[Data provided]
◇ ◇ ◇

Lemma set_if_at i b r n m : 0 <= n -> 0 <= m -> Z.testbit (set_if i b r (2 ^ n)) m =
  if m =? n then Z.land (Mode i) b =? b else Z.testbit r m.
Proof.
  intros Hn Hm. unfold set_if. destruct (_ =? b); [rewrite set_bit_at|rewrite clear_bit_at]; try done; by destruct (m =? n).
Qed.

Lemma nibble_u32 v n : 0 <= n < 8 -> fits 4 v -> u32 (Z.shiftl v (4 * n)) = Z.shiftl v (4 * n).
Proof.
  intros Hn Hv. rewrite Z.shiftl_mul_pow2 by lia. apply wrap_id. unfold fits in *.
  assert (2 ^ (4 * n) <= 2 ^ 28) by (apply Z.pow_le_mono_r; lia). nia.
Qed.

(** ** What a port and a line are

    A pin: its configuration, its output latch, and what it reads; a line of EXTI: the port it listens to and its masks
    and edges. *)
Record pin_view := { v_config : Z; v_latch : bool; v_reads : bool }.
Record line_view := { v_source : Z; v_interrupt : bool; v_event : bool; v_rising : bool; v_falling : bool }.

Definition pin_at (p : GPIO_TypeDef) (n : Z) : pin_view :=
  {| v_config := if n <? 8 then field (CRL p) n else field (CRH p) (n - 8);
     v_latch := Z.testbit (ODR p) n; v_reads := Z.testbit (IDR p) n |}.

Definition view (g : gpio) (x n : Z) : option pin_view := p ← ports g !! Z.to_nat x; Some (pin_at p n).

Definition line_of (g : gpio) (n : Z) : option line_view :=
  cr ← EXTICR g !! Z.to_nat (n / 4);
  Some {| v_source := field cr (n mod 4); v_interrupt := Z.testbit (IMR g) n; v_event := Z.testbit (EMR g) n;
          v_rising := Z.testbit (RTSR g) n; v_falling := Z.testbit (FTSR g) n |}.

Definition enabled (g : gpio) (irq : Z) : bool :=
  match ISER g !! Z.to_nat (irq / 32) with Some e => Z.testbit e (irq mod 32) | None => false end.

Record gpio_shape (g : gpio) : Prop := {
  gs_ports : length (ports g) = 5%nat; gs_exticr : length (EXTICR g) = 4%nat;
  gs_iser : length (ISER g) = 8%nat; gs_ip : length (IP g) = 240%nat
}.

(** Nothing but ports, lines and clocks differs. *)
Record same_control (g g' : gpio) : Prop := {
  sc_pr : PR g' = PR g; sc_iser : ISER g' = ISER g; sc_ip : IP g' = IP g; sc_aircr : AIRCR g' = AIRCR g
}.

#[global] Instance same_control_refl : Reflexive same_control.
Proof. by intros g. Qed.
#[global] Instance same_control_trans : Transitive same_control.
Proof. intros g1 g2 g3 [] []. split; congruence. Qed.

(** What HAL_GPIO_Init asks for. *)
Definition input_mode (m : Z) : bool :=
  (m =? GPIO_MODE_INPUT) || (m =? GPIO_MODE_IT_RISING) || (m =? GPIO_MODE_IT_FALLING) ||
  (m =? GPIO_MODE_IT_RISING_FALLING) || (m =? GPIO_MODE_EVT_RISING) || (m =? GPIO_MODE_EVT_FALLING) ||
  (m =? GPIO_MODE_EVT_RISING_FALLING).
Definition output_cnf (m : Z) : option Z :=
  if m =? GPIO_MODE_OUTPUT_PP then Some 0 else if m =? GPIO_MODE_OUTPUT_OD then Some 4
  else if m =? GPIO_MODE_AF_PP then Some 8 else if m =? GPIO_MODE_AF_OD then Some 12 else None.
Definition exti_mode (m : Z) : bool := Z.land m EXTI_MODE =? EXTI_MODE.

◇ ◇ ◇

[Action item] The records must be reproduced in full. Nothing should differ.

[Solution]
Lemma set_if_at i b r n m : 0 <= n -> 0 <= m -> Z.testbit (set_if i b r (2 ^ n)) m =
  if m =? n then Z.land (Mode i) b =? b else Z.testbit r m.
Proof.
  intros Hn Hm. unfold set_if. destruct (_ =? b); [rewrite set_bit_at|rewrite clear_bit_at]; try done; by destruct (m =? n).
Qed.

Lemma nibble_u32 v n : 0 <= n < 8 -> fits 4 v -> u32 (Z.shiftl v (4 * n)) = Z.shiftl v (4 * n).
Proof.
  intros Hn Hv. rewrite Z.shiftl_mul_pow2 by lia. apply wrap_id. unfold fits in *.
  assert (2 ^ (4 * n) <= 2 ^ 28) by (apply Z.pow_le_mono_r; lia). nia.
Qed.

(** ** What a port and a line are

    A pin: its configuration, its output latch, and what it reads; a line of EXTI: the port it listens to and its masks
    and edges. *)
Record pin_view := { v_config : Z; v_latch : bool; v_reads : bool }.
Record line_view := { v_source : Z; v_interrupt : bool; v_event : bool; v_rising : bool; v_falling : bool }.

Definition pin_at (p : GPIO_TypeDef) (n : Z) : pin_view :=
  {| v_config := if n <? 8 then field (CRL p) n else field (CRH p) (n - 8);
     v_latch := Z.testbit (ODR p) n; v_reads := Z.testbit (IDR p) n |}.

Definition view (g : gpio) (x n : Z) : option pin_view := p ← ports g !! Z.to_nat x; Some (pin_at p n).

Definition line_of (g : gpio) (n : Z) : option line_view :=
  cr ← EXTICR g !! Z.to_nat (n / 4);
  Some {| v_source := field cr (n mod 4); v_interrupt := Z.testbit (IMR g) n; v_event := Z.testbit (EMR g) n;
          v_rising := Z.testbit (RTSR g) n; v_falling := Z.testbit (FTSR g) n |}.

Definition enabled (g : gpio) (irq : Z) : bool :=
  match ISER g !! Z.to_nat (irq / 32) with Some e => Z.testbit e (irq mod 32) | None => false end.

Record gpio_shape (g : gpio) : Prop := {
  gs_ports : length (ports g) = 5%nat; gs_exticr : length (EXTICR g) = 4%nat;
  gs_iser : length (ISER g) = 8%nat; gs_ip : length (IP g) = 240%nat
}.

(** Nothing but ports, lines and clocks differs. *)
Record same_control (g g' : gpio) : Prop := {
  sc_pr : PR g' = PR g; sc_iser : ISER g' = ISER g; sc_ip : IP g' = IP g; sc_aircr : AIRCR g' = AIRCR g
}.

#[global] Instance same_control_refl : Reflexive same_control.
Proof. by intros g. Qed.
#[global] Instance same_control_trans : Transitive same_control.
Proof. intros g1 g2 g3 [] []. split; congruence. Qed.

(** What HAL_GPIO_Init asks for. *)
Definition input_mode (m : Z) : bool :=
  (m =? GPIO_MODE_INPUT) || (m =? GPIO_MODE_IT_RISING) || (m =? GPIO_MODE_IT_FALLING) ||
  (m =? GPIO_MODE_IT_RISING_FALLING) || (m =? GPIO_MODE_EVT_RISING) || (m =? GPIO_MODE_EVT_FALLING) ||
  (m =? GPIO_MODE_EVT_RISING_FALLING).
Definition output_cnf (m : Z) : option Z :=
  if m =? GPIO_MODE_OUTPUT_PP then Some 0 else if m =? GPIO_MODE_OUTPUT_OD then Some 4
  else if m =? GPIO_MODE_AF_PP then Some 8 else if m =? GPIO_MODE_AF_OD then Some 12 else None.
Definition exti_mode (m : Z) : bool := Z.land m EXTI_MODE =? EXTI_MODE.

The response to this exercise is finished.